● Task description: Restate word for word the lines of the records below, starting at the line that contains "- reflexivity." and ending at the line that contains "they should: given", with both of those lines included and nothing else.

● The data:
(* ===== verification/StringThms.v ===== *)
(** * Properties of the string routines and of [bmk_strtoul] *)

From S2P Require Import Prelude Mem Cstring Strtoul.

Lemma schar_inj x y : byte x -> byte y -> schar x = schar y -> x = y.
Proof. unfold byte, schar. intros. repeat case_match; lia. Qed.

Lemma cbyte_byte s i : Forall (fun b => 0 < b < 256) s -> byte (cbyte s i).
Proof.
  intros H. unfold cbyte, byte. destruct (s !! i) as [b |] eqn:E; cbn; [| lia].
  eapply Forall_lookup_1 in H; [| done]. cbn in H. lia.
Qed.

(** Two strings agree at their first difference only if they are equal. *)
Lemma common_diff s : forall t,
  Forall (fun b => 0 < b < 256) s -> Forall (fun b => 0 < b < 256) t ->
  cbyte s (common s t) = cbyte t (common s t) <-> s = t.
Proof.
  unfold cbyte. induction s as [| x s IH]; intros [| y t] Hs Ht; cbn; try done.
  - apply Forall_cons in Ht as [Hy _]. split; [lia | done].
  - apply Forall_cons in Hs as [Hx _]. split; [lia | done].
  - apply Forall_cons in Hs as [Hx Hs]. apply Forall_cons in Ht as [Hy Ht].
    destruct (Z.eqb_spec x y) as [-> | Hne]; cbn; [rewrite IH by done |]; naive_solver.
Qed.

Lemma common_take s : forall t n,
  (common s t < n)%nat -> s <> t -> take n s <> take n t.
Proof.
  induction s as [| x s IH]; intros [| y t] [| n] Hc Hne; cbn in *; try lia; try done.
  destruct (Z.eqb_spec x y) as [-> | Hxy]; [| naive_solver].
  intros E. injection E as E. apply (IH t n); [lia | naive_solver | done].
Qed.

Lemma common_take_eq s : forall t n, (n <= common s t)%nat -> take n s = take n t.
Proof.
  induction s as [| x s IH]; intros [| y t] [| n] Hc; cbn in *; try lia; try done.
  destruct (Z.eqb_spec x y) as [-> | Hxy]; [| lia]. f_equal. apply IH. lia.
Qed.

Lemma common_app p : forall x y s t, x <> y -> common (p ++ x :: s) (p ++ y :: t) = length p.
Proof.
  induction p as [| c p IH]; intros x y s t Hne; cbn.
  - by rewrite (proj2 (Z.eqb_neq x y)).
  - rewrite Z.eqb_refl. by rewrite IH.
Qed.

(** [bmk_strcmp] on two C strings whose first difference is not the last
    byte of the first one: the result is the difference of the (signed)
    characters at the first position where the strings differ, and it is zero
    exactly when the strings are equal.  The scan needs no more steps than
    the memory has bytes. *)
Theorem bmk_strcmp_correct m a b s t :
  cstr_at m a s -> cstr_at m b t -> length s <> S (common s t) ->
  exists r, bmk_strcmp m a b = Done r /\
    r = schar (cbyte s (common s t)) - schar (cbyte t (common s t)) /\
    (r = 0 <-> s = t).
Proof.
  intros Hs Ht Hne. eexists. rewrite (strcmp_spec m a b s t Hs Ht).
  rewrite (proj2 (Nat.eqb_neq _ _) Hne). split; [done |]. split; [done |].
  destruct Hs as [Hs _], Ht as [Ht _]. rewrite <- common_diff by done. split; intros E.
  - apply schar_inj; [by apply cbyte_byte .. | lia].
  - rewrite E. lia.
Qed.

Definition two_strings (s t : string) : mem :=
  mem_write (mem_write ∅ 100 (cstring s)) 200 (cstring t).

Lemma bmk_strcmp_correct_witness :
  exists r, bmk_strcmp (two_strings "abcx" "abd") 100 200 = Done r /\ r = -1.
Proof.
  destruct (bmk_strcmp_correct (two_strings "abcx" "abd") 100 200 (bytes_of "abcx") (bytes_of "abd"))
    as (r & Hr & Hv & _).
  - by apply (bool_decide_unpack _); vm_compute.
  - by apply (bool_decide_unpack _); vm_compute.
  - vm_compute. discriminate.
  - exists r. split; [exact Hr | rewrite Hv; vm_compute; reflexivity].
Defined.

(** When the only difference is the last byte, [bmk_strcmp] reports the
    strings as equal: the loop has already stepped past the mismatch onto the
    terminator of [a], and the correction [if ( *a) { a--; b--; }] does not
    apply there. *)
Theorem bmk_strcmp_last_byte m a b p x y :
  x <> y -> cstr_at m a (p ++ [x]) -> cstr_at m b (p ++ [y]) ->
  bmk_strcmp m a b = Done 0.
Proof.
  intros Hne Hs Ht. rewrite (strcmp_spec m a b _ _ Hs Ht), common_app by done.
  rewrite length_app, Nat.add_1_r, Nat.eqb_refl.
  rewrite (load8_Some m _ (cbyte (p ++ [y]) (S (length p)))).
  - unfold cbyte. rewrite lookup_ge_None_2 by (rewrite length_app; cbn; lia). done.
  - apply cstr_byte; [done |]. rewrite length_app. cbn. lia.
Qed.

Lemma bmk_strcmp_last_byte_witness :
  bmk_strcmp (two_strings "ab" "ac") 100 200 = Done 0.
Proof.
  apply (bmk_strcmp_last_byte _ _ _ (bytes_of "a") 98 99).
  - discriminate.
  - by apply (bool_decide_unpack _); vm_compute.
  - by apply (bool_decide_unpack _); vm_compute.
Defined.

(** [bmk_strncmp] compares at most [n] bytes as unsigned characters: the
    result is zero exactly when the first [n] bytes agree, and otherwise the
    difference at the first position where they differ; [bmk_strlen] returns
    the number of bytes before the terminator. *)
Theorem bmk_strncmp_correct m a b s t n :
  0 <= n -> cstr_at m a s -> cstr_at m b t -> Z.of_nat (length s) < W64 ->
  bmk_strlen m a = Done (Z.of_nat (length s)) /\
  exists r, bmk_strncmp m a b n = Done r /\
    (r = 0 <-> take (Z.to_nat n) s = take (Z.to_nat n) t) /\
    (r <> 0 -> r = cbyte s (common s t) - cbyte t (common s t)).
Proof.
  intros Hn Hs Ht Hw. split; [by apply strlen_spec |].
  eexists. unfold bmk_strncmp. rewrite (strncmp_spec _ m a b s t Hs Ht). split; [done |].
  destruct Hs as [Hs _], Ht as [Ht _]. pose proof (common_diff s t Hs Ht) as Hd.
  destruct (Nat.ltb_spec (common s t) (Z.to_nat n)) as [Hlt | Hge]; [| split; [| done]].
  - split; [| done]. destruct (decide (s = t)) as [-> | Hne].
    + split; [done |]. intros _. lia.
    + split; [intros E; exfalso; apply Hne, Hd; lia | intros E; exfalso].
      by eapply common_take.
  - split; [intros _; by apply common_take_eq | done].
Qed.

Lemma bmk_strncmp_correct_witness :
  exists r, bmk_strncmp (two_strings "dev/sda1" "dev/vda") 100 200 5 = Done r /\ r <> 0.
Proof.
  destruct (bmk_strncmp_correct (two_strings "dev/sda1" "dev/vda") 100 200
    (bytes_of "dev/sda1") (bytes_of "dev/vda") 5) as (_ & r & Hr & Heq & _).
  - lia.
  - by apply (bool_decide_unpack _); vm_compute.
  - by apply (bool_decide_unpack _); vm_compute.
  - reflexivity.
  - exists r. split; [exact Hr |]. intros E. apply Heq in E. discriminate E.
Defined.

(** [bmk_memcpy], [bmk_strcpy] and [bmk_memset] write exactly the bytes
    they should: given a readable source and a writable destination that does
    not start inside the source, the memory afterwards is the old one with the
    source bytes at the destination, and every other byte is unchanged. *)
Theorem bmk_copy_correct m d p l s c n :
  0 <= n ->
  (bytes_at m p l /\ Forall byte l /\ mapped m d (length l) /\ copy_safe d p (length l) ->
     bmk_memcpy m d p (Z.of_nat (length l)) = Done (d, mem_write m d l)) /\
  (cstr_at m p s /\ mapped m d (S (length s)) /\ copy_safe d p (S (length s)) ->
     bmk_strcpy m d p = Done (d, mem_write m d (s ++ [0])) /\
     cstr_at (mem_write m d (s ++ [0])) d s) /\
  (mapped m d (Z.to_nat n) ->
     bmk_memset m d c n = Done (d, mem_write m d (replicate (Z.to_nat n) (c mod 256)))) /\
  (forall a, a < d \/ d + Z.of_nat (length l) <= a -> mem_write m d l !! a = m !! a).
Proof.
  intros Hn. split; [| split; [| split]].
  - intros (Hp & Hl & Hd & Hs). unfold bmk_memcpy. rewrite Nat2Z.id.
    by rewrite (memcpy_spec l).
  - intros (Hp & Hd & Hs). unfold bmk_strcpy.
    rewrite (strcpy_spec s) by (done || (pose proof (cstr_at_size _ _ _ Hp); lia)).
    split; [done |]. split; [apply Hp | apply bytes_at_write].
  - intros Hd. unfold bmk_memset. by rewrite memset_spec.
  - intros a Ha. by apply mem_write_out.
Qed.

Lemma bmk_copy_correct_witness :
  bmk_strcpy (two_strings "rumprun" "0123456789") 200 100 =
    Done (200, mem_write (two_strings "rumprun" "0123456789") 200 (cstring "rumprun")).
Proof.
  destruct (bmk_copy_correct (two_strings "rumprun" "0123456789") 200 100 []
    (bytes_of "rumprun") 0 0) as (_ & H & _); [lia |].
  apply H. split; [by apply (bool_decide_unpack _); vm_compute |]. split.
  - apply (mapped_mono _ _ (length (cstring "0123456789"))); [cbn; lia |].
    apply bytes_at_mapped. by apply (bool_decide_unpack _); vm_compute.
  - right. vm_compute. discriminate.
Defined.

(** [bmk_strncpy] of a string shorter than [n] stores [n + 1] bytes: the
    copying loop leaves without counting the terminator, so the padding loop
    runs once too often.  A string of at least [n] bytes is cut to [n] bytes
    and gets no terminator. *)
Theorem bmk_strncpy_extent m d p s n :
  0 <= n -> cstr_at m p s -> copy_safe d p (S (length s)) -> mapped m d (Z.to_nat n + 1) ->
  let out := if Z.of_nat (length s) <? n
             then s ++ replicate (Z.to_nat (n - Z.of_nat (length s)) + 1) 0
             else take (Z.to_nat n) s in
  bmk_strncpy m d p n = Done (d, mem_write m d out) /\
  Z.of_nat (length out) = if Z.of_nat (length s) <? n then n + 1 else n.
Proof.
  intros Hn Hs Hsafe Hd out. split.
  - apply strncpy_spec; try done. destruct (_ <? _); [done | eapply mapped_mono; [| done]; lia].
  - subst out. destruct (Z.ltb_spec (Z.of_nat (length s)) n).
    + rewrite length_app, length_replicate. lia.
    + rewrite length_take. lia.
Qed.

Lemma bmk_strncpy_extent_witness : exists m',
  bmk_strncpy (two_strings "vif" "XXXXXXXX") 200 100 7 = Done (200, m') /\
  m' !! 207 = Some 0 /\ two_strings "vif" "XXXXXXXX" !! 207 = Some 88.
Proof.
  eexists. split; [| split].
  - apply (bmk_strncpy_extent _ 200 100 (bytes_of "vif") 7).
    + lia.
    + by apply (bool_decide_unpack _); vm_compute.
    + right. vm_compute. discriminate.
    + apply (mapped_mono _ _ (length (cstring "XXXXXXXX"))); [cbn; lia |].
      apply bytes_at_mapped. by apply (bool_decide_unpack _); vm_compute.
  - vm_compute. reflexivity.
  - vm_compute. reflexivity.
Defined.

(** [bmk_memchr] returns the address of the first byte equal to
    [(unsigned char)c] among the [n] bytes at [d], or NULL; [bmk_memrchr]
    returns the last one among the [n] bytes that end at [d] itself. *)
Theorem bmk_memchr_correct m d c l :
  (bytes_at m d l ->
     bmk_memchr m d c (Z.of_nat (length l)) =
       Done ((fun i => d + Z.of_nat i) <$> (fst <$> list_find (eq (c mod 256)) l))) /\
  (bytes_at m (d + 1 - Z.of_nat (length l)) (reverse l) ->
     bmk_memrchr m d c (Z.of_nat (length l)) =
       Done ((fun i => d - Z.of_nat i) <$> (fst <$> list_find (eq (c mod 256)) l))).
Proof.
  unfold bmk_memchr, bmk_memrchr. rewrite Nat2Z.id.
  split; [apply memchr_loop_up | apply memchr_loop_down].
Qed.

Lemma bmk_memchr_correct_witness :
  bmk_memchr (two_strings "a/b/c" "") 100 47 5 = Done (Some 101) /\
  bmk_memrchr (two_strings "a/b/c" "") 104 47 5 = Done (Some 103).
Proof.
  split.
  - apply (proj1 (bmk_memchr_correct (two_strings "a/b/c" "") 100 47 (bytes_of "a/b/c"))).
    by apply (bool_decide_unpack _); vm_compute.
  - apply (proj2 (bmk_memchr_correct (two_strings "a/b/c" "") 104 47 (reverse (bytes_of "a/b/c")))).
    by apply (bool_decide_unpack _); vm_compute.
Defined.

(** C7. [bmk_strtoul] on white space, an optional sign, an optional base
    prefix, at least one digit of the effective base and a terminating
    non-digit: if the value fits [unsigned long] it is returned (negated
    modulo 2^64 after a minus sign) with [*endptr] just after the digits;
    otherwise the result is [ULONG_MAX] and [*endptr] is set back to [nptr].
    Base 0 selects 16 after [0x], 8 after a leading [0] and 10 otherwise. *)
Theorem bmk_strtoul_correct m nptr base ws sgn pre ds c rest :
  base = 0 \/ 2 <= base <= 36 ->
  Forall (fun w => is_white w = true) ws -> sign_ok sgn -> prefix_ok base pre ds c -> ds <> [] ->
  Forall (is_digit (effective_base base pre ds)) ds -> ~ is_digit (effective_base base pre ds) c ->
  bytes_at m nptr (ws ++ sgn ++ pre ++ ds ++ c :: rest) ->
  let v := digits_value (effective_base base pre ds) 0 ds in
  bmk_strtoul m nptr base =
    Done (if UINT_MAX <? v then (UINT_MAX, nptr)
          else (if bool_decide (sgn = [45]) then wneg v else v,
                nptr + Z.of_nat (length (ws ++ sgn ++ pre ++ ds)))).
Proof. intros. by eapply strtoul_spec. Qed.

Lemma bmk_strtoul_correct_witness :
  bmk_strtoul (two_strings "  0x1fG" "") 100 0 = Done (31, 106) /\
  bmk_strtoul (two_strings "18446744073709551616" "") 100 10 = Done (UINT_MAX, 100).
Proof.
  split.
  - apply (bmk_strtoul_correct _ 100 0 [32; 32] [] (bytes_of "0x") (bytes_of "1f") 71 [0]).
    + by left.
    + repeat constructor.
    + by left.
    + split; [by left | left; reflexivity].
    + discriminate.
    + by apply (bool_decide_unpack _); vm_compute.
    + intros H. apply (bool_decide_pack _) in H. vm_compute in H. exact H.
    + by apply (bool_decide_unpack _); vm_compute.
  - apply (bmk_strtoul_correct _ 100 10 [] [] [] (bytes_of "18446744073709551616") 0 []).
    + right; lia.
    + constructor.
    + by left.
    + intros [? | ?]; discriminate.
    + discriminate.
    + by apply (bool_decide_unpack _); vm_compute.
    + intros H. apply (bool_decide_pack _) in H. vm_compute in H. exact H.
    + by apply (bool_decide_unpack _); vm_compute.
Defined.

● Reply:
  - reflexivity.
  - exists r. split; [exact Hr |]. intros E. apply Heq in E. discriminate E.
Defined.

(** [bmk_memcpy], [bmk_strcpy] and [bmk_memset] write exactly the bytes
    they should: given a readable source and a writable destination that does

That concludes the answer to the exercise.